What's making you sneeze
Blossoming trees are the main culprits in high pollen counts that are expected as we head into spring. Watch out particularly for the following:
Tips to stop sneezing
- Limit early-morning outdoor activity
- Take a shower soon after working or playing outdoors
- Keep your car and house windows shut and run the air conditioner
Ah, spring, the time to open windows and let in fresh air.
That late-winter temptation might not be advisable, especially as the winter that wasn't has ushered in an early spring and with it, extreme amounts of pollen.
"When you have a winter that's not very cold, the pollen tends to come out earlier and it produces more than usual," said Dr. Ronald Beebe, allergist with The Longstreet Clinic in Gainesville.
"And we've had so many warm days that (pollen) goes crazy."
That was evident on Monday, with metro Atlanta shattering the pollen count record.

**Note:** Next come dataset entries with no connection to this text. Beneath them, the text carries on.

#[warnings="-notation-for-abbreviation"] Notation method := (pym world pyexn).

(** Attribute assignments [self.x = v]. *)
Definition set_self (f : YtdlPafy -> YtdlPafy) (w : world) : world :=
  {| self := f (self w); def_ydl_opts := def_ydl_opts w;
     clock := clock w; cb_log := cb_log w |}.

Definition set_have_basic (b : bool) (h : YtdlPafy) : YtdlPafy :=
  {| videoid := videoid h; callback := callback h; _have_basic := b;
     _have_gdata := _have_gdata h; _ydl_info := _ydl_info h;
     attrs := attrs h; lists := lists h; expiry := expiry h |}.

Definition set_have_gdata (b : bool) (h : YtdlPafy) : YtdlPafy :=
  {| videoid := videoid h; callback := callback h; _have_basic := _have_basic h;
     _have_gdata := b; _ydl_info := _ydl_info h;
     attrs := attrs h; lists := lists h; expiry := expiry h |}.

Definition set_ydl_info (v : pyval) (h : YtdlPafy) : YtdlPafy :=
  {| videoid := videoid h; callback := callback h; _have_basic := _have_basic h;
     _have_gdata := _have_gdata h; _ydl_info := v;
     attrs := attrs h; lists := lists h; expiry := expiry h |}.

Definition set_attr (k : string) (v : pyval) (h : YtdlPafy) : YtdlPafy :=
  {| videoid := videoid h; callback := callback h; _have_basic := _have_basic h;
     _have_gdata := _have_gdata h; _ydl_info := _ydl_info h;
     attrs := <[k := v]> (attrs h); lists := lists h; expiry := expiry h |}.

Definition set_list (k : string) (l : list YtdlStream) (h : YtdlPafy) : YtdlPafy :=
  {| videoid := videoid h; callback := callback h; _have_basic := _have_basic h;
     _have_gdata := _have_gdata h; _ydl_info := _ydl_info h;
     attrs := attrs h; lists := <[k := l]> (lists h); expiry := expiry h |}.

Definition set_expiry (t : Z) (h : YtdlPafy) : YtdlPafy :=
  {| videoid := videoid h; callback := callback h; _have_basic := _have_basic h;
     _have_gdata := _have_gdata h; _ydl_info := _ydl_info h;
     attrs := attrs h; lists := lists h; expiry := Some t |}.

(** [self.callback(msg)], recorded in the log. *)
Definition call_callback (msg : string) (w : world) : world :=
  {| self := self w; def_ydl_opts := def_ydl_opts w;
     clock := clock w; cb_log := cb_log w ++ [msg] |}.

Definition assign (k : string) (v : pyval) : method unit :=
  smodify (set_self (set_attr k v)).

Definition assign_list (k : string) (l : list YtdlStream) : method unit :=
  smodify (set_self (set_list k l)).

(** A stream list of the handle; a list never assigned is empty. *)
Definition get_list (h : YtdlPafy) (k : string) : list YtdlStream :=
  default [] (lists h !! k).

(** ** String formatting *)

(** [template % arg] for a string argument: [%s] is replaced by [arg],
    [%%] by a percent sign, and exactly one [%s] must occur.  Other
    conversions are outside the model. *)
Fixpoint percent_scan (template arg : string) : result pyexn (nat * string) :=
  match template with
  | EmptyString => Ok (0, EmptyString)
  | String "%" (String "s" rest) =>
      rbind (percent_scan rest arg) (fun '(n, out) => Ok (S n, arg +:+ out))
  | String "%" (String "%" rest) =>
      rbind (percent_scan rest arg) (fun '(n, out) => Ok (n, String "%" out))
  | String "%" _ => Undef
  | String c rest =>
      rbind (percent_scan rest arg) (fun '(n, out) => Ok (n, String c out))
  end.

Definition py_percent (template arg : string) : res string :=
  rbind (percent_scan template arg) (fun '(n, out) =>
    if Nat.eqb n 1 then Ok out else Raise TypeError).

(** ** Construction *)

(** The handle [BasePafy.__init__] leaves, before any fetch: flags
    cleared, nothing cached. *)
Definition BasePafy_init (vid : string) (cb : bool) : YtdlPafy :=
  {| videoid := vid; callback := cb; _have_basic := false;
     _have_gdata := false; _ydl_info := VNone; attrs := ∅; lists := ∅;
     expiry := None |}.

(** Lines 31-36.  [self._ydl_opts] is the dict [g.def_ydl_opts] itself,
    so [update] writes the caller's options into the process-wide
    defaults. *)
Definition YtdlPafy_init (vid : string) (cb : bool)
    (ydl_opts : option (gmap string pyval)) (g_opts : gmap string pyval)
    (now : Z) : world :=
  let g_opts' :=
    match ydl_opts with
    | Some o => if py_truthy (VDict o) then o ∪ g_opts else g_opts
    | None => g_opts
    end in
  {| self := BasePafy_init vid cb; def_ydl_opts := g_opts';
     clock := now; cb_log := [] |}.

(** [self._ydl_opts]: the shared defaults. *)
Definition _ydl_opts (w : world) : gmap string pyval := def_ydl_opts w.

(** The six assignments of lines 99-104, as one update of the handle. *)
Definition install_catalog (allstreams : list YtdlStream) (h : YtdlPafy) : YtdlPafy :=
  set_list "_allstreams" allstreams
    (set_list "_oggstreams"
       (filter (fun i => py_eq_str (_extension i) "ogg" = true) allstreams)
    (set_list "_m4astreams"
       (filter (fun i => py_eq_str (_extension i) "m4a" = true) allstreams)
    (set_list "_videostreams" (filter (fun i => _mediatype i = video) allstreams)
    (set_list "_audiostreams" (filter (fun i => _mediatype i = audio) allstreams)
    (set_list "_streams" (filter (fun i => _mediatype i = normal) allstreams) h))))).

(** The names of the five filtered lists. *)
Definition filtered_lists : list string :=
  ["_streams"; "_audiostreams"; "_videostreams"; "_m4astreams"; "_oggstreams"].

(** The attributes lines 52-74 assign from a dict [d], in order, given
    the values of the four expressions that can fail. *)
Definition basic_fields (d : gmap string pyval) (cat thumb big bighd : pyval) :
    list (string * pyval) :=
  [("_title", dict_get d "title" (VStr "NA"));
   ("_author", dict_get d "uploader" (VStr "NA"));
   ("_rating", dict_get d "average_rating" (VStr "NA"));
   ("_length", dict_get d "duration" (VInt 0));
   ("_viewcount", dict_get d "view_count" VNone);
   ("_likes", dict_get d "like_count" (VInt 0));
   ("_username", dict_get d "uploader_id" VNone);
   ("_subtitles", dict_get d "subtitles" (VDict ∅));
   ("_category", cat); ("_bestthumb", thumb);
   ("_bigthumb", big); ("_bigthumbhd", bighd)].

Definition assign_all (fs : list (string * pyval)) (h : YtdlPafy) : YtdlPafy :=
  foldl (fun h kv => set_attr kv.1 kv.2 h) h fs.

(** The callback's log after the message of line 51. *)
Definition log_fetched (w : world) : list string :=
  if callback (self w) then cb_log w ++ ["Fetched video info"] else cb_log w.

(** ** Example collaborators *)

(** The info dict of a video with three formats. *)
Definition ex_info_dict : gmap string pyval :=
  list_to_map
    [("title", VStr "Song"); ("uploader", VStr "Band");
     ("view_count", VInt 10); ("uploader_id", VStr "band");
     ("categories", VList [VStr "Music"]);
     ("thumbnails", VList [VDict {[ "url" := VStr "http://t/0.jpg" ]}]);
     ("formats", VList [VDict ex_vp9; VDict ex_opus; VDict ex_manifest])].

(** The same video with a format whose bitrate is None in second place. *)
Definition ex_info_bad_format : gmap string pyval :=
  <["formats" := VList [VDict ex_vp9; VDict ex_abr_none; VDict ex_opus]]> ex_info_dict.

(** A backend that knows the videos "vid" and "bad", reports a third,
    "thin", without its view count, and fails on every other id. *)
Definition ex_backend : Backend :=
  {| extract_info := fun opts vid =>
       if String.eqb vid "vid" then Ok (VDict ex_info_dict)
       else if String.eqb vid "bad" then Ok (VDict ex_info_bad_format)
       else if String.eqb vid "thin" then Ok (VDict (delete "view_count" ex_info_dict))
       else Raise (DownloadError "ERROR: YouTube said: Video unavailable");
     get_video_gdata := fun vid =>
       Ok (VDict {[ "items" := VList [VDict {[ "snippet" := VDict
         (list_to_map [("publishedAt", VStr "2020-01-01T00:00:00Z");
                       ("description", VStr "A song")]) ]}] ]});
     g_urls := list_to_map
       [("bigthumb", "http://i.ytimg.com/vi/%s/mqdefault.jpg");
        ("bigthumbhd", "http://i.ytimg.com/vi/%s/hqdefault.jpg")];
     g_lifespan := 18000 |}.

The Atlanta Allergy & Asthma Clinic, the National Allergy Bureau's only certified pollen counting station in the Atlanta area, said the pollen count was 8,164 particles per cubic meter of air.
The previous record was 6,013, set on April 12, 1999.
"Around 50 to 100 is considered high," Beebe said. "When you see it in the thousands, it is off the scale."
Most troublesome for allergy sufferers this time of year is tree pollen. Look out particularly for oak, mulberry, sycamore, sweetgum and birch.
The yellow stuff that covers cars — pine pollen — isn't what gets people to sneezing, sniffling, rubbing their eyes and clearing throats.
"People are just not sensitive to it," Beebe said. "All the (allergens) that are invisible is why everyone is miserable. Hickory, pecan and oak are the most allergenic tree pollens in North Georgia, and those are the ones you don't see."
The pine pollen is an indicator, however, that the kinds of pollen that make your eyes itch have arrived.
And here's the thing: While some people aren't allergic to pollen at all, those who are can't really flee from it.
"People always say, ‘I don't have any trees in my yard' or ‘I don't live near a pecan tree,'" Beebe said. "Those things don't matter. Pollen is wind-carried, so it can come from hundreds of miles away and still cause terrible problems."
The Atlanta Allergy & Asthma Clinic does have a few tips for reducing exposure to pollen: keeping windows up and the air conditioning on, avoiding outdoor activities until early evening and taking a shower before going to bed.
A dry area makes conditions worse, said Bill Murphey, the state climatologist.
"If we don't have a lot of wash-out or precipitation, then that pollen continues to circulate," he said.
Rain may be on the way later this week, according to the National Weather Service in Peachtree City.
A slight chance for thundershowers is in the outlook today through Sunday.
"We may get a little relief late Friday and early Saturday," Murphey said.
"Then we'll get the pollen back on our cars Sunday and Monday. That's the thing: It just sort of repeats itself after you get it under control."